▸ **YOUR OBJECTIVE**
Exactly as they appear below, repeat the lines from the one with "(** The text" through the one with "Definition qualifying_reorder : string", and no others.

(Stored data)
(** The gap and diff fields at index [i] of a sorted list [v]. *)
Definition gap_ok_at (v : list Competitor) (i : nat) : Prop :=
  match i with
  | O =>
      ∀ leader, v !! 0%nat = Some leader →
        calculated_gap leader = "" ∧ calculated_diff leader = ""
  | S j =>
      ∀ cur prev leader,
        v !! S j = Some cur → v !! j = Some prev → v !! 0%nat = Some leader →
        if total_time_milliseconds cur =? 0
        then calculated_gap cur = "" ∧ calculated_diff cur = ""
        else calculated_gap cur = diff_against cur prev
             ∧ calculated_diff cur = diff_against cur leader
  end.

(** What holds of the session when a batch is complete. *)
Record settled (s : Session) : Prop := Build_settled {
  settled_inv : session_inv s;
  settled_perm : sorted_competitors s ≡ₚ Dict.keys (competitors s);
  settled_order : ordered_by_mode (sort_mode s) (sorted_view s);
  settled_gaps : ∀ i, gap_ok_at (sorted_view s) i
}.

(** *** Plain frames *)

(** Text of ASCII characters. *)
Fixpoint ascii_text (s : string) : bool :=
  match s with
  | EmptyString => true
  | String c r => (nat_of_ascii c <? 128)%nat && ascii_text r
  end.

(** Text on which the model and the program agree: ASCII, and too short to
    hold a numeral that [int] refuses for its length. *)
Definition plain (data : string) : bool :=
  ascii_text data && (String.length data <=? 4300)%nat.

Definition plain_frames (frames : list string) : bool := forallb plain frames.

(** ASCII text of at most [n] characters. *)
Definition fits (n : nat) (s : string) : Prop :=
  ascii_text s = true ∧ (String.length s ≤ n)%nat.

(** The [laps] of every competitor of the session are plain. *)
Definition laps_plain (s : Session) : Prop :=
  Forall (λ e, plain (laps e.2) = true) (competitors s).

(** *** The keys and the difference as the specification words them

    None of these uses [get_position_number], [laps_int], [race_key],
    [qualifying_key], [_calculate_time_difference] or
    [_format_time_difference]: the theorems compare the code with them. *)

(** [pos_key(s)]: [int(s)] when [s] is non-empty and all digits, otherwise
    9999. *)
Definition pos_key_as_specified (s : string) : Z :=
  match py_int s with
  | Some n => if isdigit s then n else 9999
  | None => 9999
  end.

(** The digit-or-0 rule for laps. *)
Definition laps_as_specified (c : Competitor) : Z :=
  match py_int (laps c) with
  | Some n => if isdigit (laps c) then n else 0
  | None => 0
  end.

(** A time, or infinity when there is none: the value when it is positive. *)
Definition time_or_inf_as_amended (ms : Z) : ext :=
  if decide (ms ≤ 0) then Infinite else Finite ms.

(** The RACE triple, with the third component as the code has it: infinite
    for a total that is 0 or negative. *)
Definition race_key_as_amended (x : Competitor) : Z * Z * ext :=
  (pos_key_as_specified (position x),
   - laps_as_specified x,
   time_or_inf_as_amended (total_time_milliseconds x)).

(** The QUALIFYING pair. *)
Definition qualifying_key_as_specified (x : Competitor) : ext * Z :=
  (time_or_inf_as_amended (best_time_milliseconds x),
   pos_key_as_specified (best_position x)).

(** The order of times with infinity: every time is before infinity, and
    infinity is before nothing. *)
Definition ext_lt_as_specified (a b : ext) : Prop :=
  match a, b with
  | Finite x, Finite y => x < y
  | Finite _, Infinite => True
  | Infinite, _ => False
  end.

(** The lexicographic order of the triples and of the pairs. *)
Definition race_key_lt_as_specified (a b : Z * Z * ext) : Prop :=
  a.1.1 < b.1.1
  ∨ (a.1.1 = b.1.1
     ∧ (a.1.2 < b.1.2 ∨ (a.1.2 = b.1.2 ∧ ext_lt_as_specified a.2 b.2))).

Definition qualifying_key_lt_as_specified (a b : ext * Z) : Prop :=
  ext_lt_as_specified a.1 b.1 ∨ (a.1 = b.1 ∧ a.2 < b.2).

(** A number from 0 on in decimal, with zeros in front up to two digits. *)
Definition pad2_as_specified (n : Z) : string :=
  if decide (n < 100) then two_digits n "" else str_of_Z n.

(** [format_diff(ms)] for a gap from 0 on: empty for 0; the hours, minutes
    and seconds to two digits and the milliseconds to three, the leading
    components left out while they are 0. *)
Definition format_diff_as_specified (ms : Z) : string :=
  let hh := ms / 3600000 in
  let mm := ms / 60000 mod 60 in
  let ss := ms / 1000 mod 60 in
  let mmm := ms mod 1000 in
  let ss_mmm := pad2_as_specified ss +:+ "." +:+ three_digits mmm "" in
  if decide (ms = 0) then ""
  else if decide (hh > 0)
  then "+" +:+ pad2_as_specified hh +:+ ":" +:+ pad2_as_specified mm
           +:+ ":" +:+ ss_mmm
  else if decide (mm > 0) then "+" +:+ pad2_as_specified mm +:+ ":" +:+ ss_mmm
  else "+" +:+ ss_mmm.

(** [diff_against(slower, faster)] as the specification words it, in its
    four numbered steps. *)
Definition diff_against_as_specified (slower faster : Competitor) : string :=
  if decide (total_time_milliseconds faster = 0) then ""
  else
    let lap_diff := laps_as_specified faster - laps_as_specified slower in
    if decide (lap_diff > 0 ∧ best_time_milliseconds slower > 0
               ∧ total_time_milliseconds slower - total_time_milliseconds faster
                 > best_time_milliseconds slower)
    then (if decide (lap_diff = 1) then "+1 LAP"
          else "+" +:+ str_of_Z lap_diff +:+ " LAPS")
    else format_diff_as_specified
           (Z.abs (total_time_milliseconds slower
                   - total_time_milliseconds faster)).

(** The invariant of the data model as the specification words it. *)
Definition zero_iff_no_time_as_specified (c : Competitor) : Prop :=
  (total_time_milliseconds c = 0
   ↔ total_time c = "" ∨ total_time c = sentinel)
  ∧ (best_time_milliseconds c = 0
     ↔ best_time c = "" ∨ best_time c = sentinel).

(** *** Frames of the scenarios *)

(** The text frame whose lines are the given records. *)
Fixpoint frame (records : list string) : string :=
  match records with
  | [] => ""
  | [r] => r
  | r :: rest => r +:+ String newline (frame rest)
  end.

Definition two_car_race : string :=
  frame ["$A,1,11,T1,Ayrton,Senna,BR,A"; "$A,2,22,T2,Alain,Prost,FR,A";
         "$G,1,1,10,00:20:00.000"; "$G,2,2,10,00:20:02.500"].

Definition qualifying_reorder : string :=
  frame ["$H,2,2,8,00:01:28.100"; "$H,1,1,9,00:01:29.500"; "$RMS,qualifying"].

Definition lap_down : string :=
  frame ["$H,1,1,5,00:01:30.000"; "$G,2,2,9,00:22:00.000";
         "$H,2,2,4,00:01:35.000"].

Definition malformed_record : string :=
  frame ["$G,1,1,10,00:20:00.000"; "$G,broken"; "$G,2,2,10,00:20:01.000"].

(** Two cars on the same position and lap, one with a signed total. *)
Definition signed_total : string :=
  frame ["$G,1,7,3,1"; "$G,1,8,3,-5"].

(** ** Further notions used by the statements *)

(** The number of elements from which the handler of a tag acts, as its
    length test has it; [None] for a tag that the [match] statement of
    [process_data] does not list. *)
Definition min_fields (command : string) : option nat :=
  if String.eqb command "$F" then Some 6%nat
  else if String.eqb command "$A" then Some 8%nat
  else if String.eqb command "$B" then Some 3%nat
  else if String.eqb command "$C" then Some 3%nat
  else if String.eqb command "$COMP" then Some 8%nat
  else if String.eqb command "$E" then Some 3%nat
  else if String.eqb command "$G" then Some 5%nat
  else if String.eqb command "$H" then Some 5%nat
  else if String.eqb command "$I" then Some 0%nat
  else if String.eqb command "$J" then Some 4%nat
  else if String.eqb command "$RMS" then Some 2%nat
  else None.

(** A record that no handler acts on: an unlisted tag, or too few elements. *)
Definition skipped (elements : list string) : bool :=
  match min_fields (item elements 0) with
  | None => true
  | Some n => (length elements <? n)%nat
  end.

(** The session with its competitor map left out: two sessions that agree
    on it differ in their competitors only. *)
Definition outside_competitors (s : Session) : Session :=
  assign_competitors [] s.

▸ **SOLVED EXERCISE**
(** The text frame whose lines are the given records. *)
Fixpoint frame (records : list string) : string :=
  match records with
  | [] => ""
  | [r] => r
  | r :: rest => r +:+ String newline (frame rest)
  end.

Definition two_car_race : string :=
  frame ["$A,1,11,T1,Ayrton,Senna,BR,A"; "$A,2,22,T2,Alain,Prost,FR,A";
         "$G,1,1,10,00:20:00.000"; "$G,2,2,10,00:20:02.500"].

Definition qualifying_reorder : string :=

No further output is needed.